Panel rejects dispensary request

After spending more than $25,000 to renovate an abandoned gas station into what he had hoped would be a thriving business location, an area businessman said he will likely sell the building.
Justin Greenfield said he doesn’t have a choice but to put the property at 10 N. Kimbell Road on the market after the Yukon Board of Adjustments rejected his request for a variance to the city’s medical marijuana law.
Greenfield had planned to lease the building to a com-
pany called Hunter Grace LLC, which would operate as a medical marijuana dispensary.
However, the building site is less than 300 feet from an existing medical marijuana dispensary.
In addition, the building also is within 300 feet of a church.
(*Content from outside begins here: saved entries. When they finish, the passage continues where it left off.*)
(* ===== verification/MemoryStore.v ===== *)
(** * The in-memory store: internal/eventstore/memory_store.go.

    The state is the struct's maps; every method is a function from its
    arguments and the state to its result and the new state.  Each method holds
    the store's mutex from its first statement to its last, so it is one atomic
    step.  Slices and records are values here: the store never keeps a slice it
    also hands out ([Load] and [GetPassportImage] copy), every stream grows from
    a slice of its own, and the two appends to one base slice that
    [WithdrawAvailable] makes write the same event.  (Where a transfer record
    names one account twice, which [TransferService.Transfer] refuses, the two
    slices of [PostTransferLedger] would share their base.) *)
From S2P Require Export Account.

(** ** State *)

Record memoryReservation := mkMemoryReservation {
  res_AccountID : string;
  res_Amount : Money;
  res_State : string;
}.

Record MemoryStore := mkMemoryStore {
  ms_streams : gmap string (list Event);
  ms_snapshots : gmap string AccountSnapshot;
  ms_customers : gmap string Customer;
  ms_admins : gmap string Admin;
  ms_sessions : gmap string Session;
  ms_transfers : gmap string TransferRecord;
  ms_adjustments : gmap string AdjustmentRequest;
  ms_reservations : gmap string memoryReservation;
  ms_ledgerPostings : gmap string bool;
  ms_complianceDecisions : gmap string string;
}.

Definition NewMemoryStore : MemoryStore := mkMemoryStore ∅ ∅ ∅ ∅ ∅ ∅ ∅ ∅ ∅ ∅.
Both would be a violation of the city’s ordinance that regulates where dispensaries can be located.

The city ordinance says the minimum distance between a dispensary and another dispensary, or a church, park or daycare is 300 feet.
Greenfield said to get a city business permit, he needed a variance.
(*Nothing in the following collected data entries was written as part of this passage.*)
(* ===== verification/Onboarding.v ===== *)
(** * Onboarding of customers: internal/service/onboarding_service.go. *)
From S2P Require Export GoTime Password.

(** ** The patterns *)

Definition is_upper (c : ascii) : bool :=
  (65 <=? byte_val c) && (byte_val c <=? 90).
Definition is_digit (c : ascii) : bool := bool_decide (is_Some (digit_val c)).

(** [^[A-Z]{2}$]. *)
Definition countryCodePattern (s : string) : bool :=
  match s with String a (String b EmptyString) => is_upper a && is_upper b | _ => false end.
(** [^\+[1-9][0-9]{7,14}$]. *)
Definition phonePattern (s : string) : bool :=
  match s with
  | String "+" (String c s') =>
      is_digit c && negb (Ascii.eqb c "0") && all_digits s' && (7 <=? slen s') && (slen s' <=? 14)
  | _ => false
  end.

(** [http.DetectContentType] as far as the service reads it: the image types it
    accepts, recognised by their signatures; None stands for all others. *)
Definition has_prefix (p l : list ascii) : bool := bool_decide (is_Some (strip_prefix p l)).
Definition DetectContentType (image : list ascii) : option string :=
  if has_prefix (bytes_of "RIFF") image && has_prefix (bytes_of "WEBPVP") (drop 8 image)
  then Some "image/webp"
  else if has_prefix (bytes [137; 80; 78; 71; 13; 10; 26; 10])%nat image then Some "image/png"
  else if has_prefix (bytes [255; 216; 255])%nat image then Some "image/jpeg"
  else None.

Definition validationError (field message : string) : error :=
  OnboardingValidationError field (field +:+ " " +:+ message).

Section Text.
Context `{GoText}.

Definition normalizeOnboarding (c : OnboardingCommand) : OnboardingCommand :=
  let a := oc_ResidentialAddress c in
  let d := oc_GovernmentDocument c in {|
  oc_LegalFirstName := TrimSpace (oc_LegalFirstName c);
  oc_LegalLastName := TrimSpace (oc_LegalLastName c);
  oc_DateOfBirth := TrimSpace (oc_DateOfBirth c);
  oc_Nationality := ToUpper (TrimSpace (oc_Nationality c));
  oc_Email := ToLower (TrimSpace (oc_Email c));
  oc_Phone := TrimSpace (oc_Phone c);
  oc_Password := oc_Password c;
  oc_ResidentialAddress := {|
    ra_Line1 := TrimSpace (ra_Line1 a); ra_Line2 := TrimSpace (ra_Line2 a);
    ra_City := TrimSpace (ra_City a); ra_StateOrProvince := TrimSpace (ra_StateOrProvince a);
    ra_PostalCode := TrimSpace (ra_PostalCode a); ra_Country := ToUpper (TrimSpace (ra_Country a)) |};
  oc_GovernmentDocument := {|
    gd_Type := ToLower (TrimSpace (gd_Type d)); gd_Number := ToUpper (TrimSpace (gd_Number d));
    gd_IssuingCountry := ToUpper (TrimSpace (gd_IssuingCountry d)) |};
  oc_PassportImage := oc_PassportImage c;
  oc_InitialDeposit := oc_InitialDeposit c |}.

(** The fields that must be given, in the order they are checked. *)
Definition required (c : OnboardingCommand) : list (string * string) :=
  let a := oc_ResidentialAddress c in
  let d := oc_GovernmentDocument c in
  [("legal_first_name", oc_LegalFirstName c); ("legal_last_name", oc_LegalLastName c);
   ("date_of_birth", oc_DateOfBirth c); ("nationality", oc_Nationality c);
   ("email", oc_Email c); ("phone", oc_Phone c);
   ("residential_address.line1", ra_Line1 a); ("residential_address.city", ra_City a);
   ("residential_address.postal_code", ra_PostalCode a);
   ("residential_address.country", ra_Country a);
   ("government_document.type", gd_Type d); ("government_document.number", gd_Number d);
   ("government_document.issuing_country", gd_IssuingCountry d)].

(** The loop over them. *)
Fixpoint check_required (items : list (string * string)) : go_result unit :=
  match items with
  | [] => Ok tt
  | (field, value) :: items' =>
      if bool_decide (value = "") then Err (validationError field "is required")
      else if 200 <? slen value then Err (validationError field "is too long")
      else check_required items'
  end.

(** The map of the fields that are country codes. *)
Definition country_codes (c : OnboardingCommand) : gmap string string :=
  <["nationality" := oc_Nationality c]>
    (<["residential_address.country" := ra_Country (oc_ResidentialAddress c)]>
       {["government_document.issuing_country" := gd_IssuingCountry (oc_GovernmentDocument c)]}).

Definition validDocument (type : string) : bool :=
  bool_decide (type = "passport") || bool_decide (type = "national_id") ||
  bool_decide (type = "driver_license").

(** [age] after the comparison with the birthday of this year. *)
Definition age (birth : date) (now : Time) : Z :=
  let years := Year now - year birth in
  if now <? Date (Year now) (month birth) (day birth) then years - 1 else years.

(** The checks from the date of birth on. *)
Definition validate_details (c : OnboardingCommand) (now : Time) : go_result Time :=
  match ParseDate (oc_DateOfBirth c) with
  | None => Err (validationError "date_of_birth" "must be a valid past date")
  | Some birth =>
      let birthDate := Date (year birth) (month birth) (day birth) in
      if now <? birthDate then Err (validationError "date_of_birth" "must be a valid past date")
      else if age birth now <? 18
      then Err (validationError "date_of_birth" "customer must be at least 18")
      else if (oc_InitialDeposit c <? 0) ||
              ((0 <? oc_InitialDeposit c) && (oc_InitialDeposit c <? 1000))
      then Err (validationError "initial_deposit" "must be zero or at least 10.00")
      else if Z.of_nat (length (oc_PassportImage c)) =? 0
      then Err (validationError "passport_image" "is required")
      else if Z.of_nat (length (oc_PassportImage c)) >? Z.shiftl 5 20
      then Err (validationError "passport_image" "must not exceed 5 MB")
      else
        match DetectContentType (oc_PassportImage c) with
        | None => Err (validationError "passport_image" "must be a JPEG, PNG, or WebP image")
        | Some _ => Ok birthDate
        end
  end.

Definition validateOnboarding `{GoRuntime} (c : OnboardingCommand) (now : Time) : go_result Time :=
  if (slen (oc_Password c) <? 10) || (slen (oc_Password c) >? 128)
  then Err (validationError "password" "must contain 10 to 128 characters")
  else
    match check_required (required c) with
    | Err e => Err e
    | Ok _ =>
        if negb (ParseAddress (oc_Email c))
        then Err (validationError "email" "must be a valid email address")
        else if negb (phonePattern (oc_Phone c))
        then Err (validationError "phone" "must use E.164 format")
        else
          match range_find (λ value, negb (countryCodePattern value)) (country_codes c) with
          | Some (field, _) => Err (validationError field "must be a two-letter country code")
          | None =>
              if negb (validDocument (gd_Type (oc_GovernmentDocument c)))
              then Err (validationError "government_document.type" "is not supported")
              else validate_details c now
          end
    end.

(** The record of a new customer. *)
Definition new_customer (c : OnboardingCommand) (id passwordHash : string) (birthDate now : Time)
    : Customer := {|
  cus_ID := id; cus_AccountID := ""; cus_LegalFirstName := oc_LegalFirstName c;
  cus_LegalLastName := oc_LegalLastName c; cus_DateOfBirth := birthDate;
  cus_Nationality := oc_Nationality c; cus_Email := oc_Email c; cus_Phone := oc_Phone c;
  cus_PasswordHash := passwordHash; cus_ResidentialAddress := oc_ResidentialAddress c;
  cus_GovernmentDocument := oc_GovernmentDocument c; cus_PassportImage := oc_PassportImage c;
  cus_PassportImageMIME := default "" (DetectContentType (oc_PassportImage c));
  cus_KYCStatus := KYCWaiting; cus_RequestedDeposit := oc_InitialDeposit c;
  cus_ReviewedBy := ""; cus_ReviewedAt := None; cus_RejectionReason := ""; cus_CreatedAt := now |}.

(** [x, err := p; if err != nil { return nil, fmt.Errorf("context: %w", err) }]. *)
Definition wrap_error {A} (context : string) (p : prog (go_result A)) : prog (go_result A) :=
  r ← p; Ret (match r with Ok a => Ok a | Err e => Err (Errorf context e) end).

Definition Onboard `{GoRuntime} (command : OnboardingCommand)
    : prog (go_result OnboardingReceipt) :=
  let c := normalizeOnboarding command in
  now ← env TimeNow;
  match validateOnboarding c now with
  | Err e => fail e
  | Ok birthDate =>
      let? passwordHash := wrap_error "hash password" (hashPassword (oc_Password c)) in
      let? customerID := wrap_error "generate customer id" (randomID "cus_") in
      now ← env TimeNow;
      let? _ := store (cCreateCustomerApplication
        (new_customer c customerID passwordHash birthDate now)) in
      succeed (mkOnboardingReceipt customerID KYCWaiting)
  end.
End Text.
Greenfield said he bought the property and invested heavily in renovating the building after receiving assurances from city officials that he fell outside of the limitations.
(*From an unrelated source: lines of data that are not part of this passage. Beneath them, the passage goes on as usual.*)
(* ===== verification/EventCodec.v ===== *)
(** * Events as rows: json.Marshal of an event and [decodeEvent] of
    internal/eventstore/postgres_store.go.

    A row keeps the account, the type and the payload of an event; the payload is
    the JSON object of its struct.  The database may reorder the members of the
    object ([jsonb] does), which decoding does not see. *)
From S2P Require Export Codec StoreFacts.

(** ** Encoding *)

(** The four fields every event type starts with. *)
Definition event_head (aggregate type : string) (seq : Z) (occurred : Time) : list (string * json) :=
  field "Aggregate" (JString aggregate) ++ field "Type" (JString type) ++
  field "Seq" (enc_int seq) ++ field "Occurred" (enc_time occurred).

(** [MoneyDebited] and [MoneyCredited] have the same fields, and so have the three
    events of holds. *)
Definition movement_fields (aggregate type : string) (seq : Z) (occurred : Time) (id : string)
    (amount : Money) (transfer purpose counterparty adjustment reason case_ original : string)
    : list (string * json) :=
  event_head aggregate type seq occurred ++
  field "ID" (JString id) ++ field "Amount" (enc_money amount) ++
  omit_string "transfer_id" transfer ++ omit_string "purpose" purpose ++
  omit_string "counterparty_account_id" counterparty ++ omit_string "adjustment_id" adjustment ++
  omit_string "adjustment_reason" reason ++ omit_string "case_reference" case_ ++
  omit_string "original_reference" original.
Definition hold_fields (aggregate type : string) (seq : Z) (occurred : Time) (id : string)
    (amount : Money) (transfer : string) : list (string * json) :=
  event_head aggregate type seq occurred ++
  field "ID" (JString id) ++ field "Amount" (enc_money amount) ++
  field "transfer_id" (JString transfer).

Definition event_fields (event : Event) : list (string * json) :=
  match event with
  | EAccountOpened e =>
      event_head (ao_Aggregate e) (ao_Type e) (ao_Seq e) (ao_Occurred e) ++
      field "ID" (JString (ao_ID e)) ++ field "InitialBalance" (enc_money (ao_InitialBalance e))
  | EMoneyDebited e =>
      movement_fields (md_Aggregate e) (md_Type e) (md_Seq e) (md_Occurred e) (md_ID e) (md_Amount e)
        (md_TransferID e) (md_Purpose e) (md_CounterpartyAccountID e) (md_AdjustmentID e)
        (md_AdjustmentReason e) (md_CaseReference e) (md_OriginalReference e)
  | EMoneyCredited e =>
      movement_fields (mc_Aggregate e) (mc_Type e) (mc_Seq e) (mc_Occurred e) (mc_ID e) (mc_Amount e)
        (mc_TransferID e) (mc_Purpose e) (mc_CounterpartyAccountID e) (mc_AdjustmentID e)
        (mc_AdjustmentReason e) (mc_CaseReference e) (mc_OriginalReference e)
  | EFundsReserved e =>
      hold_fields (fr_Aggregate e) (fr_Type e) (fr_Seq e) (fr_Occurred e) (fr_ID e) (fr_Amount e)
        (fr_TransferID e)
  | EReservationCaptured e =>
      hold_fields (rcap_Aggregate e) (rcap_Type e) (rcap_Seq e) (rcap_Occurred e) (rcap_ID e)
        (rcap_Amount e) (rcap_TransferID e)
  | EReservationReleased e =>
      hold_fields (rrel_Aggregate e) (rrel_Type e) (rrel_Seq e) (rrel_Occurred e) (rrel_ID e)
        (rrel_Amount e) (rrel_TransferID e)
  end.
Definition enc_event (event : Event) : json := JObject (event_fields event).

(** The texts of errors of encoding/json, and strconv.Quote ([%q]): nothing
    depends on them. *)
Class JsonErrors := {
  marshal_error : json → string;
  unmarshal_error : json → string;
  quoted : string → string;
}.

(** ** Decoding *)

Definition opened_names : list string := ["Aggregate"; "Type"; "Seq"; "Occurred"; "ID"; "InitialBalance"].
Definition movement_names : list string :=
  ["Aggregate"; "Type"; "Seq"; "Occurred"; "ID"; "Amount"; "transfer_id"; "purpose";
   "counterparty_account_id"; "adjustment_id"; "adjustment_reason"; "case_reference";
   "original_reference"].
Definition hold_names : list string :=
  ["Aggregate"; "Type"; "Seq"; "Occurred"; "ID"; "Amount"; "transfer_id"].

Definition dec_AccountOpened : decoder AccountOpened := dec_struct (λ kvs e,
  let get {A} := @member A opened_names kvs in
  a ← get "Aggregate" dec_string (ao_Aggregate e);
  t ← get "Type" dec_string (ao_Type e);
  s ← get "Seq" dec_int (ao_Seq e);
  o ← get "Occurred" dec_time (ao_Occurred e);
  i ← get "ID" dec_string (ao_ID e);
  b ← get "InitialBalance" dec_money (ao_InitialBalance e);
  Some (mkAccountOpened a t s o i b)).

(** [MoneyDebited] and [MoneyCredited] have the same fields. *)
Definition dec_movement {T} (make : string → string → Z → Time → string → Money → string → string →
    string → string → string → string → string → T) : decoder T := dec_struct (λ kvs _,
  let get {A} := @member A movement_names kvs in
  a ← get "Aggregate" dec_string "";
  t ← get "Type" dec_string "";
  s ← get "Seq" dec_int 0;
  o ← get "Occurred" dec_time zero_time;
  i ← get "ID" dec_string "";
  m ← get "Amount" dec_money 0;
  ti ← get "transfer_id" dec_string "";
  pu ← get "purpose" dec_string "";
  co ← get "counterparty_account_id" dec_string "";
  ad ← get "adjustment_id" dec_string "";
  re ← get "adjustment_reason" dec_string "";
  ca ← get "case_reference" dec_string "";
  orig ← get "original_reference" dec_string "";
  Some (make a t s o i m ti pu co ad re ca orig)).

(** The three events of holds have the same fields. *)
Definition dec_hold {T} (make : string → string → Z → Time → string → Money → string → T) : decoder T :=
  dec_struct (λ kvs _,
  let get {A} := @member A hold_names kvs in
  a ← get "Aggregate" dec_string "";
  t ← get "Type" dec_string "";
  s ← get "Seq" dec_int 0;
  o ← get "Occurred" dec_time zero_time;
  i ← get "ID" dec_string "";
  m ← get "Amount" dec_money 0;
  ti ← get "transfer_id" dec_string "";
  Some (make a t s o i m ti)).

Section Decode.
Context `{JsonErrors}.

Definition decodeEvent (aggregateID eventType : string) (payload : json) : go_result Event :=
  let decoded {T} (d : decoder T) (zero : T) (event : T → Event) :=
    match d payload zero with
    | Some e => Ok (event e)
    | None => Err (Errorf ("eventstore: decode " +:+ eventType) (OtherError (unmarshal_error payload)))
    end in
  if bool_decide (eventType = "AccountOpened") then
    decoded dec_AccountOpened (mkAccountOpened "" "" 0 zero_time "" 0)
      (λ e, EAccountOpened (mkAccountOpened aggregateID (ao_Type e) (ao_Seq e) (ao_Occurred e)
              (ao_ID e) (ao_InitialBalance e)))
  else if bool_decide (eventType = "MoneyDebited") then
    decoded (dec_movement mkMoneyDebited) (mkMoneyDebited "" "" 0 zero_time "" 0 "" "" "" "" "" "" "")
      (λ e, EMoneyDebited (mkMoneyDebited aggregateID (md_Type e) (md_Seq e) (md_Occurred e)
              (md_ID e) (md_Amount e) (md_TransferID e) (md_Purpose e) (md_CounterpartyAccountID e)
              (md_AdjustmentID e) (md_AdjustmentReason e) (md_CaseReference e)
              (md_OriginalReference e)))
  else if bool_decide (eventType = "MoneyCredited") then
    decoded (dec_movement mkMoneyCredited) (mkMoneyCredited "" "" 0 zero_time "" 0 "" "" "" "" "" "" "")
      (λ e, EMoneyCredited (mkMoneyCredited aggregateID (mc_Type e) (mc_Seq e) (mc_Occurred e)
              (mc_ID e) (mc_Amount e) (mc_TransferID e) (mc_Purpose e) (mc_CounterpartyAccountID e)
              (mc_AdjustmentID e) (mc_AdjustmentReason e) (mc_CaseReference e)
              (mc_OriginalReference e)))
  else if bool_decide (eventType = "FundsReserved") then
    decoded (dec_hold mkFundsReserved) (mkFundsReserved "" "" 0 zero_time "" 0 "")
      (λ e, EFundsReserved (mkFundsReserved aggregateID (fr_Type e) (fr_Seq e) (fr_Occurred e)
              (fr_ID e) (fr_Amount e) (fr_TransferID e)))
  else if bool_decide (eventType = "ReservationCaptured") then
    decoded (dec_hold mkReservationCaptured) (mkReservationCaptured "" "" 0 zero_time "" 0 "")
      (λ e, EReservationCaptured (mkReservationCaptured aggregateID (rcap_Type e) (rcap_Seq e)
              (rcap_Occurred e) (rcap_ID e) (rcap_Amount e) (rcap_TransferID e)))
  else if bool_decide (eventType = "ReservationReleased") then
    decoded (dec_hold mkReservationReleased) (mkReservationReleased "" "" 0 zero_time "" 0 "")
      (λ e, EReservationReleased (mkReservationReleased aggregateID (rrel_Type e) (rrel_Seq e)
              (rrel_Occurred e) (rrel_ID e) (rrel_Amount e) (rrel_TransferID e)))
  else Err (OtherError ("eventstore: unknown event type " +:+ quoted eventType)).
End Decode.

(** ** Facts *)

Lemma omit_string_keys name s : (omit_string name s).*1 `sublist_of` [name].
Proof. unfold omit_string. case_bool_decide; [apply sublist_nil_l|done]. Qed.

Lemma movement_fields_keys a t s o i m ti pu co ad re ca orig :
  (movement_fields a t s o i m ti pu co ad re ca orig).*1 `sublist_of` movement_names.
Proof.
  unfold movement_fields, event_head, field. rewrite !fmap_app. cbn [fmap list_fmap fst app].
  do 6 apply sublist_skip.
  change (["transfer_id"; "purpose"; "counterparty_account_id"; "adjustment_id"; "adjustment_reason";
    "case_reference"; "original_reference"]) with
    (["transfer_id"] ++ ["purpose"] ++ ["counterparty_account_id"] ++ ["adjustment_id"] ++
     ["adjustment_reason"] ++ ["case_reference"] ++ ["original_reference"]).
  repeat (apply sublist_app; [apply omit_string_keys|]). apply omit_string_keys.
Qed.

(** A field of an object whose members may stand in any order. *)
Lemma member_perm {A} names fields kvs name (d : decoder A) x :
  NoDup names → fields.*1 `sublist_of` names → fields ≡ₚ kvs →
  member names kvs name d x =
  match lookup_key name fields with Some j => d j x | None => Some x end.
Proof.
  intros Hn Hk Hp. assert (NoDup fields.*1) as Hnd by (eapply sublist_NoDup; done).
  rewrite member_lookup; [by rewrite <-(lookup_key_perm name _ _ Hnd Hp)|by rewrite <-Hp|].
  intros k. rewrite <-Hp. intros Hin. by eapply elem_of_submseteq, sublist_submseteq.
Qed.

(** A member that is left out when it is empty. *)
Lemma omit_then name s key kvs :
  lookup_key key (omit_string name s ++ kvs) =
  if bool_decide (name = key) && negb (bool_decide (s = "")) then Some (JString s)
  else lookup_key key kvs.
Proof.
  rewrite lookup_key_app. unfold omit_string. destruct (bool_decide (s = "")); simpl.
  - by rewrite andb_false_r.
  - by destruct (bool_decide (name = key)).
Qed.

Lemma dec_omitted (s : string) :
  match (if negb (bool_decide (s = "")) then Some (JString s) else None) with
  | Some j => dec_string j "" | None => Some "" end = Some s.
Proof. case_bool_decide; by subst. Qed.

(** Reads the fields of a struct one after the other. *)
Ltac read_fields :=
  repeat first
    [ progress cbn [dec_string mbind option_bind andb]
    | rewrite bool_decide_eq_true_2 by done | rewrite bool_decide_eq_false_2 by done
    | rewrite omit_then | rewrite dec_omitted
    | rewrite dec_enc_int by done | rewrite dec_enc_time by done | rewrite dec_enc_money by done ].

Section Fields.
Context (a t i : string) (s : Z) (o : Time) (m : Money).
Hypothesis s_ok : 0 ≤ s ≤ MaxInt64.
Hypothesis o_ok : 0 ≤ Year o ≤ 9999.
Hypothesis m_ok : int64_ok m.
Hypothesis m_min : m ≠ MinInt64.

Lemma dec_opened_fields kvs z :
  event_head a t s o ++ field "ID" (JString i) ++ field "InitialBalance" (enc_money m) ≡ₚ kvs →
  dec_AccountOpened (JObject kvs) z = Some (mkAccountOpened a t s o i m).
Proof.
  intros Hp. unfold dec_AccountOpened, dec_struct. cbv zeta.
  assert (∀ A name (d : decoder A) x, member opened_names kvs name d x =
    match lookup_key name (event_head a t s o ++ field "ID" (JString i) ++
      field "InitialBalance" (enc_money m)) with Some j => d j x | None => Some x end) as Hm.
  { intros A name d x. apply member_perm; [|done|done]. apply (bool_decide_unpack _); by vm_compute. }
  rewrite !Hm. unfold event_head, field. cbn [app lookup_key].
  read_fields. done.
Qed.

Lemma dec_hold_fields {T} (make : string → string → Z → Time → string → Money → string → T) ti kvs z :
  hold_fields a t s o i m ti ≡ₚ kvs →
  dec_hold make (JObject kvs) z = Some (make a t s o i m ti).
Proof.
  intros Hp. unfold dec_hold, dec_struct. cbv zeta.
  assert (∀ A name (d : decoder A) x, member hold_names kvs name d x =
    match lookup_key name (hold_fields a t s o i m ti) with Some j => d j x | None => Some x end) as Hm.
  { intros A name d x. apply member_perm; [|done|done]. apply (bool_decide_unpack _); by vm_compute. }
  rewrite !Hm. unfold hold_fields, event_head, field. cbn [app lookup_key].
  read_fields. done.
Qed.

Lemma dec_movement_fields {T} (make : string → string → Z → Time → string → Money → string → string →
    string → string → string → string → string → T) ti pu co ad re ca orig kvs z :
  movement_fields a t s o i m ti pu co ad re ca orig ≡ₚ kvs →
  dec_movement make (JObject kvs) z = Some (make a t s o i m ti pu co ad re ca orig).
Proof.
  intros Hp. unfold dec_movement, dec_struct. cbv zeta.
  assert (∀ A name (d : decoder A) x, member movement_names kvs name d x =
    match lookup_key name (movement_fields a t s o i m ti pu co ad re ca orig) with
    | Some j => d j x | None => Some x end) as Hm.
  { intros A name d x. apply member_perm; [|apply movement_fields_keys|done].
    apply (bool_decide_unpack _); by vm_compute. }
  rewrite !Hm. unfold movement_fields, event_head, field. cbn [app lookup_key].
  rewrite <-(app_nil_r (omit_string "original_reference" orig)). read_fields. done.
Qed.
End Fields.

(** What an event needs to be kept as a row: its type's name, and values that
    encoding/json can write. *)
Record storable (ev : Event) : Prop := {
  st_type : EventType ev = type_name ev;
  st_version : 0 ≤ Version ev ≤ MaxInt64;
  st_amount : int64_ok (event_amount ev);
  st_smallest : event_amount ev ≠ MinInt64;
  st_year : 0 ≤ Year (OccurredAt ev) ≤ 9999;
}.

(** The payload of an event, in any order, gives the event back. *)
Lemma decode_payload `{JsonErrors} ev kvs :
  storable ev → event_fields ev ≡ₚ kvs →
  decodeEvent (AggregateID ev) (EventType ev) (JObject kvs) = Ok ev.
Proof.
  intros [Ht Hv Ha Hs Hy] Hp. unfold decodeEvent. rewrite Ht.
  destruct ev as [[]|[]|[]|[]|[]|[]]; cbn [type_name event_fields] in *;
    repeat first [rewrite bool_decide_eq_true_2 by done|rewrite bool_decide_eq_false_2 by done];
    first [rewrite (dec_opened_fields _ _ _ _ _ _ Hv Hy Ha Hs _ _ Hp)
          |rewrite (dec_movement_fields _ _ _ _ _ _ Hv Hy Ha Hs _ _ _ _ _ _ _ _ _ _ Hp)
          |rewrite (dec_hold_fields _ _ _ _ _ _ Hv Hy Ha Hs _ _ _ _ Hp)]; reflexivity.
Qed.

(** Every such event can be encoded. *)
Lemma enc_event_encodable ev : storable ev → Marshal (enc_event ev) = Some (enc_event ev).
Proof.
  intros [_ _ Ha Hs Hy]. unfold Marshal, enc_event. cbn [encodable].
  assert (encodable (enc_money (event_amount ev)) = true) as Hm by (by rewrite enc_money_number).
  assert (encodable (enc_time (OccurredAt ev)) = true) as Ht.
  { unfold enc_time, time_text. destruct Hy as [H1%Z.leb_le H2%Z.leb_le]. by rewrite H1, H2. }
  destruct ev as [[]|[]|[]|[]|[]|[]]; simpl in *; rewrite Hm, Ht; try done;
    unfold omit_string; repeat case_bool_decide; done.
Qed.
However, once actual measurements were taken, the distance was too close.
His attorney also argued that how the property distance is measured is questionable.
The distance is from the closest entrance to the property.
Greenfield’s attorney also pointed out that the business would be located across a heavily traveled highway from the church, and there was a large lot separating the building from the other dispensary.
However, the board of adjustments appeared early in the meeting to oppose allowing the variance, more so because of the church’s location.
The Good Fight Church is located about 250 feet to the south, across Main Street, from the building.
Another church is to be located to the west of the Good Fight Church in the near future and the Cowboy Church is located just to the east.
Joe Horn, who chairs the panel, said he wasn’t as concerned about the distance to the other dispensary as he is with the distance to the churches.
“I don’t like this being next to a church,” Horn said.
Other members of the panel agreed.
Mitchell Hort, who is the director of development services, said how the city measures distances is set out by the city ordinance.
The ordinance, itself, was challenged last year shortly after it was enacted. District Judge Paul Hesse upheld it as being valid.
The ordinances limits where medical marijuana businesses can locate. The distances between similar businesses, as well as churches, parks, daycare centers, jails and recreational facilities is set by the city.
However, it also limits how close the business can be to a school. That distance, which is 1,000 feet, is set by the state.
Meanwhile, the owner of the existing dispensary also urged the panel to reject Greenfield’s request, saying that having two dispensaries so close to one another would hurt business for both.
The panel eventually voted unanimously to follow the city’s staff recommendation to reject the variance.
After the meeting, Greenfield said that while he wanted to do business in Yukon, bringing about 12 new jobs to the community, it isn’t to be.
“I will probably sell it. I don’t really have any other choice,” Greenfield said of the building.